Fátima Buchmann (à esquerda) e Alícia Uchôa no lançamento do livro. Foto: Thiago Cortes

RESPONSABILIDADE SOCIAL NA MOCHILA

Buchmann era um economista preocupado com a pobreza, acima de tudo. Por isso, se pensarmos nos três pilares da responsabilidade social (ambiental, social e econômico), aparentemente suas ações teriam mais uma pegada social. No entanto, na opinião de Alícia, uma coisa levava à outra.  “A imersão dele no coração da Amazônia numa tribo Yanomami o fez encontrar fatores ambientais a partir da descoberta do humano, do etnográfico, do social que aquela tribo despertou neles”, exemplifica.

Ela completa dizendo que essas experiências cresciam “a partir dessas delícias que vêm quando você se abre para conhecer o ser humano e a sociedade onde ele vive, e isso se dava sempre que ele se deixava acolher pelo caminho. Montou camelos em pêlo, viu ursos panda, foi à reserva da Montanha dos Gorilas”, revela a autora, que é viajante apaixonada por aventuras na natureza. 

“Eu sou suspeita porque amo viajar pelo Brasil. Acho que a Amazônia e Bonito podem nos proporcionar vivências deliciosas, de descoberta e com respeito a natureza, sem precisar ser uma experiência ‘pasteurizada'”, opina.
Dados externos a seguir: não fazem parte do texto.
(* ===== verification/Retention.v ===== *)
(** * Retention: pruning history outside the window ([lumenqraph-indexer/src/retention.rs])

    Batched deletes over the tables of the index.  A statement deletes up to
    [BATCH] rows that satisfy its condition; which ones, where its text gives
    no order, is the database's choice ([RowOrder]).  Foreign keys follow the
    migrations: the projections of an event cascade (0003, 0012 to 0014), a
    webhook delivery restricts the deletion of its event (0025) and cascades
    from its interface version (0008). *)
From S2P Require Import Prelude Text Containers.

Local Open Scope Z_scope.

Definition BATCH : nat := Nat.mul 50 100.
Definition MAX_BATCHES : nat := 10.

#[local] Instance Z_order : TotalOrder Z := Z_asc.

(** ** The tables *)

Record EventRow := { re_event_id : string; re_ledger : Z }.
Record DeliveryRow := { rd_id : string; rd_event_id : option string; rd_upgrade_id : option Z; rd_status : string }.
Record StateRow := { rs_contract_id : string; rs_ledger : Z }.
Record DataRow := { rk_contract_id : string; rk_key_hash : string; rk_ledger : Z }.
Record VersionRow := { rv_id : Z; rv_contract_id : string; rv_version : Z; rv_ledger : Z }.

#[export] Instance EventRow_eq_dec : EqDecision EventRow.
Proof. solve_decision. Defined.
#[export] Instance StateRow_eq_dec : EqDecision StateRow.
Proof. solve_decision. Defined.
#[export] Instance DataRow_eq_dec : EqDecision DataRow.
Proof. solve_decision. Defined.
#[export] Instance VersionRow_eq_dec : EqDecision VersionRow.
Proof. solve_decision. Defined.

(** [r_projections] holds the event ids of the rows of the four projections. *)
Record Db := {
  r_events : list EventRow;
  r_projections : list string;
  r_deliveries : list DeliveryRow;
  r_states : list StateRow;
  r_data : list DataRow;
  r_versions : list VersionRow;
}.

(** The order in which the database yields the rows of a query. *)
Class RowOrder := {
  shuffle : ∀ {A : Type}, list A → list A;
  shuffle_perm {A} (l : list A) : shuffle l ≡ₚ l;
}.

Section retention.
Context `{RowOrder}.

Definition pending (w : DeliveryRow) : bool := String.eqb (rd_status w) "pending".

(** ** The statements: [None] is a foreign key violation *)

Definition event_pending (db : Db) (id : string) : bool :=
  existsb (λ w, bool_decide (rd_event_id w = Some id) && pending w) (r_deliveries db).
Definition upgrade_pending (db : Db) (id : Z) : bool :=
  existsb (λ w, bool_decide (rd_upgrade_id w = Some id) && pending w) (r_deliveries db).
(** What [fetch_due] does, whatever it returns: only claimable rows change, a
    returned row is leased and still pending, a row that is not returned keeps
    its attempts. *)
Record claimed_rows (now : Z) (db db' : WebhookDb) (g : Delivery → Delivery) : Prop := {
  cl_rows : deliveries db' = g <$> deliveries db;
  cl_rowwise : rowwise g;
  cl_other : ∀ d, d ∈ deliveries db → claimable now d = false → g d = d;
  cl_claimed : ∀ d, g d = d ∨ status (g d) = Failed ∨ locked_until (g d) = Some (now + LEASE_SECS);
  cl_attempts : ∀ d, attempts (g d) = attempts d;
  cl_status : ∀ d, status (g d) = status d ∨ status (g d) = Failed;
  cl_next : next_id db' = next_id db;
}.

Record claimed_due (now : Z) (db : WebhookDb) (g : Delivery → Delivery) (x : DueDelivery) (d : Delivery) : Prop := {
  cd_in : d ∈ deliveries db;
  cd_id : due_id x = d_id d;
  cd_attempts : due_attempts x = attempts d;
  cd_sub : due_sub x = subscription_id d;
  cd_claimable : claimable now d = true;
  cd_status : status (g d) = Pending;
  cd_lock : locked_until (g d) = Some (now + LEASE_SECS);
}.

Lemma lease_row_rowwise now worker ids : rowwise (lease_row now worker ids).
Proof. split; intros d; unfold lease_row; by case_bool_decide. Qed.

Lemma fail_unusable_next rows db : next_id (fail_unusable rows db) = next_id db.
Proof.
  unfold fail_unusable. transitivity (next_id (fold_left (λ db p, match p.2 with
                               | Unusable msg _ => mark_failed_undecryptable (d_id p.1) msg db
                               | Due _ => db
                               end) rows db)).
  - generalize (fold_left (λ db p, match p.2 with
                               | Unusable msg _ => mark_failed_undecryptable (d_id p.1) msg db
                               | Due _ => db
                               end) rows db). clear. induction rows as [|[d [x|msg [why|]]] rows IH]; intros db; cbn [fold_left]; [done|..]; by rewrite IH.
  - revert db. induction rows as [|[d [x|msg why]] rows IH]; intros db; cbn [fold_left]; [done|..]; by rewrite IH.
Qed.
Ela crê que vivemos um momento favorável para o turismo sustentável. “Acho que há mais gente pensando nisso, sim. Mas na vida de forma geral e não só durante viagens. Prova disso é que já existem grupos e agências que ajudam, por exemplo, viajantes a se candidatar a trabalhos voluntários nas comunidades que visitam”, alega.